Family-owned Ralph’s Thriftway in Olympia, Wash., and two pharmacists employed elsewhere sued Washington state officials to block 2007 regulations that required all Washington pharmacies to stock and dispense the pills.
The Christian plaintiffs objected to dispensing the pills on religious grounds, saying Plan B amounts to abortion because it can prevent implantation of a recently fertilized egg.
Arguing that pharmacists’ First Amendment rights were being violated, the drugstore’s owners, Stormans Inc., and pharmacists Rhonda Mesler and Margo Thelen won a temporary injunction from the U.S. District Court in Seattle pending trial on the constitutionality of the regulations, the Times reported.
But on Wednesday, a three-judge panel of the U.S. Ninth Circuit Court of Appeals lifted the injunction, writing in their decision that the constitutional right to exercise one’s religion “does not relieve an individual of the obligation to comply with a valid and neutral law of general applicability.”
“Any refusal to dispense-regardless of whether it is motivated by religion, morals, conscience, ethics, discriminatory prejudices, or personal distaste for a patient-violates the rules,” the judges wrote.
Joyce Roper, an assistant attorney general for Washington state, told the Times that the Ninth Circuit ruling means the requirement that pharmacies stock and dispense Plan B takes immediate effect.
Stormans and the two pharmacists, however, secured an agreement with the state that it would not penalize them for refusing to dispense Plan B until other challenges to the regulations were decided at trial.
“The case is certainly ominous for pro-life pharmacists in the state of Washington, but the case goes on,” said Steven H. Aden, senior legal counsel to the Alliance Defense Fund, which filed the lawsuit on Stormans behalf. “It was only an initial ruling.”
He believes his clients will prevail at trial, noting that an Illinois court ruled in favor of pro-life pharmacists in a similar case
“The good news is that most states still recognize in some form the right of pro-life pharmacists to refuse to dispense Plan B,” Aden said. “There are conflicting decisions nationally, and we do expect that ultimately the longstanding right of pharmacists to practice according to their conscience will be recognized and affirmed in the courts.”
He said, ultimately, the burden of ensuring that patients receive the controversial contraceptive drug should not be placed on pharmacists.
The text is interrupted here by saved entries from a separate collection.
(* ===== verification/Notifications.v ===== *)
(** * [notifications.py] and [routers/settings.py]: outbound webhooks

    The check a webhook URL passes when it is saved, and the one it passes
    again, with the addresses its host resolves to, before a request is made.
    The name service and the HTTP client are parameters: what [getaddrinfo]
    answers, and whether the request succeeds. *)
From S2P Require Import Prelude PyStr IpAddress Json Time Models Access JobConfig Url.
From Stdlib Require Import Ascii.

(** ** Severities *)

Definition _SEVERITY_ORDER : list (string * Z) := [("info", 0); ("low", 1); ("medium", 2); ("high", 3); ("critical", 4)].
Definition VALID_SEVERITIES : list string := keys _SEVERITY_ORDER.

Definition severity_meets_threshold (severity minimum : string) : bool :=
  match lookup_key (lower severity) _SEVERITY_ORDER, lookup_key (lower minimum) _SEVERITY_ORDER with
  | Some sev, Some floor => floor <=? sev
  | _, _ => false
  end.

#[export] Instance network_eq_dec : EqDecision network.
Proof. solve_decision. Defined.

(** ** Addresses the backend never contacts

    The registries of the [ipaddress] module. *)

Definition networks (l : list string) : list network := omap ip_network l.

Definition v4_private : list network :=
  Eval vm_compute in networks
    ["0.0.0.0/8"; "10.0.0.0/8"; "127.0.0.0/8"; "169.254.0.0/16"; "172.16.0.0/12"; "192.0.0.0/24"; "192.0.0.170/31";
     "192.0.2.0/24"; "192.168.0.0/16"; "198.18.0.0/15"; "198.51.100.0/24"; "203.0.113.0/24"; "240.0.0.0/4"; "255.255.255.255/32"].
Definition v4_private_exceptions : list network := Eval vm_compute in networks ["192.0.0.9/32"; "192.0.0.10/32"].
Definition v6_private : list network :=
  Eval vm_compute in networks
    ["::1/128"; "::/128"; "::ffff:0:0/96"; "64:ff9b:1::/48"; "100::/64"; "2001::/23"; "2001:db8::/32"; "2002::/16"; "fc00::/7";
     "fe80::/10"].
Definition v6_private_exceptions : list network :=
  Eval vm_compute in networks
    ["2001:1::1/128"; "2001:1::2/128"; "2001:3::/32"; "2001:4:112::/48"; "2001:20::/28"; "2001:30::/28"].
Definition v6_reserved : list network :=
  Eval vm_compute in networks
    ["::/8"; "100::/8"; "200::/7"; "400::/6"; "800::/5"; "1000::/4"; "4000::/3"; "6000::/3"; "8000::/3"; "a000::/3"; "c000::/3";
     "e000::/4"; "f000::/5"; "f800::/6"; "fe00::/9"].
Definition v4_shared : list network := Eval vm_compute in networks ["100.64.0.0/10"].
Definition v4_multicast : list network := Eval vm_compute in networks ["224.0.0.0/4"].
Definition v4_reserved : list network := Eval vm_compute in networks ["240.0.0.0/4"].
Definition v4_loopback : list network := Eval vm_compute in networks ["127.0.0.0/8"].
Definition v4_link_local : list network := Eval vm_compute in networks ["169.254.0.0/16"].
Definition v6_multicast : list network := Eval vm_compute in networks ["ff00::/8"].
Definition v6_link_local : list network := Eval vm_compute in networks ["fe80::/10"].

Definition among (a : address) (l : list network) : bool := existsb (in_network a) l.

Definition v4_is_private (ip : Z) : bool := among (V4 ip) v4_private && negb (among (V4 ip) v4_private_exceptions).

(** An IPv4-mapped address is as private as the address it maps. *)
Definition is_private (a : address) : bool :=
  match a with
  | V4 ip => v4_is_private ip
  | V6 ip _ => if Z.shiftr ip 32 =? 65535 then v4_is_private (Z.land ip (all_ones 32))
               else among a v6_private && negb (among a v6_private_exceptions)
  end.
Definition is_global (a : address) : bool :=
  match a with V4 _ => negb (among a v4_shared) && negb (is_private a) | V6 _ _ => negb (is_private a) end.
Definition is_loopback (a : address) : bool := match a with V4 _ => among a v4_loopback | V6 ip _ => ip =? 1 end.
Definition is_link_local (a : address) : bool := match a with V4 _ => among a v4_link_local | V6 _ _ => among a v6_link_local end.
Definition is_reserved (a : address) : bool := match a with V4 _ => among a v4_reserved | V6 _ _ => among a v6_reserved end.
Definition is_multicast (a : address) : bool := match a with V4 _ => among a v4_multicast | V6 _ _ => among a v6_multicast end.
Definition is_unspecified (a : address) : bool := match a with V4 ip | V6 ip _ => ip =? 0 end.

Definition _is_blocked_ip (ip : address) : bool :=
  negb (is_global ip) || is_private ip || is_loopback ip || is_link_local ip || is_reserved ip || is_multicast ip
  || is_unspecified ip.

(** ** The URL *)

Definition control_or_space (c : ascii) : bool := in_range 0 32 c || (code c =? 127).

(** The error message, or [None] for a URL that may be saved. *)
Definition validate_webhook_url (url : string) : option string :=
  if any_char control_or_space url then Some "webhook_url must not contain whitespace or control characters"
  else
    match (let? parsed := urlsplit url in let? _ := port parsed in Ok parsed) with
    | Raise _ => Some "webhook_url is malformed"
    | Ok parsed =>
        if bool_decide (is_Some (username parsed)) || bool_decide (is_Some (password parsed))
        then Some "webhook_url must not contain credentials"
        else if negb (String.eqb (url_scheme parsed) "https") then Some "webhook_url must use https"
        else
          let host := default "" (hostname parsed) in
          if String.eqb host "" then Some "webhook_url must include a hostname"
          else if String.eqb host "localhost" || endswith host ".localhost" || endswith host ".internal"
          then Some "webhook_url must not point to a local address"
          else match ip_address host with
               | Some a => if _is_blocked_ip a then Some "webhook_url must not point to a private address" else None
               | None => None
               end
    end.

(** ** Sending *)

(** [str(address)] *)
Definition address_text (a : address) : string :=
  match a with
  | V4 ip => join "." (map (λ i, string_of_Z (Z.land (Z.shiftr ip i) 255)) [24; 16; 8; 0])
  | V6 ip None => ipv6_to_string ip
  | V6 ip (Some scope) => ipv6_to_string ip +:+ "%" +:+ scope
  end.

(** A request: the URL it is for, the address it connects to, the message. *)
Definition post : Type := string * string * string.

Section Sending.
(** The addresses a name resolves to; [None] when the resolver fails. *)
Context (getaddrinfo : string → option (list string)).
(** Whether a request is answered with success. *)
Context (delivered : post → bool).

Definition unblocked (address : string) : bool :=
  match ip_address address with Some a => negb (_is_blocked_ip a) | None => false end.

Definition _public_addresses (host : string) : list string :=
  if String.eqb host "" then []
  else
    match ip_address host with
    | Some a => if _is_blocked_ip a then [] else [address_text a]
    | None =>
        match getaddrinfo host with
        | None => []
        | Some addresses => if forallb unblocked addresses then sorted_strings addresses else []
        end
    end.

(** Whether the message was delivered, and the requests made. *)
Definition send_webhook (url message : string) : bool * list post :=
  match validate_webhook_url url with
  | Some _ => (false, [])
  | None =>
      let host := match urlsplit url with Ok parsed => default "" (hostname parsed) | Raise _ => "" end in
      match _public_addresses host with
      | [] => (false, [])
      | address :: _ => (delivered (url, address, message), [(url, address, message)])
      end
  end.
End Sending.

(** ** Settings *)

Record SettingsUpdate := MkSettingsUpdate { su_webhook_url : option string; su_notify_min_severity : option string }.

(** The validator of the field, which trims, and its length. *)
Definition trim_url (v : option string) : option string := strip <$> v.
Definition valid_settings (body : SettingsUpdate) : option SettingsUpdate :=
  let url := trim_url (su_webhook_url body) in
  if match url with Some u => len u <=? 500 | None => true end
  then Some (MkSettingsUpdate url (su_notify_min_severity body)) else None.

Definition _serialize (user : User) : string * string :=
  (or_else (u_webhook_url user) "", or_else (u_notify_min_severity user) "high").
Definition _DEFAULTS : string * string := ("", "high").

Definition find_user (github_id : string) (d : db) : option User :=
  first_row (λ u, String.eqb (u_github_id u) github_id) (users d).

Definition get_settings (current_user : user_ctx) (d : db) : string * string :=
  match find_user (cu_github_id current_user) d with Some user => _serialize user | None => _DEFAULTS end.

Definition check_settings (body : SettingsUpdate) : result unit :=
  check? match su_webhook_url body with
         | Some url =>
             if String.eqb url "" then Ok tt
             else match validate_webhook_url url with Some error => http 400 error | None => Ok tt end
         | None => Ok tt
         end in
  match su_notify_min_severity body with
  | Some s => guard (mem s VALID_SEVERITIES) 400
                ("notify_min_severity must be one of " +:+ repr_list (sorted_strings VALID_SEVERITIES))
  | None => Ok tt
  end.

Definition apply_settings (body : SettingsUpdate) (user : User) : User :=
  let user := match su_webhook_url body with Some url => u_set_webhook_url (Some url) user | None => user end in
  match su_notify_min_severity body with Some s => u_set_notify_min_severity (Some s) user | None => user end.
“The key to these [cases] is whether by legislation or by court decision that the right of conscience be recognized and that … the onus does not fall on the pharmacist, but rather that the pharmacy make other arrangements or the patient … go to the next available pharmacy,” he said. “The point is that we do not sacrifice a pro-life pharmacist’s right of conscience for the sake of convenience, and that is really what we’re talking about here.”
Aden said he is hopeful the case will be resolved by next spring.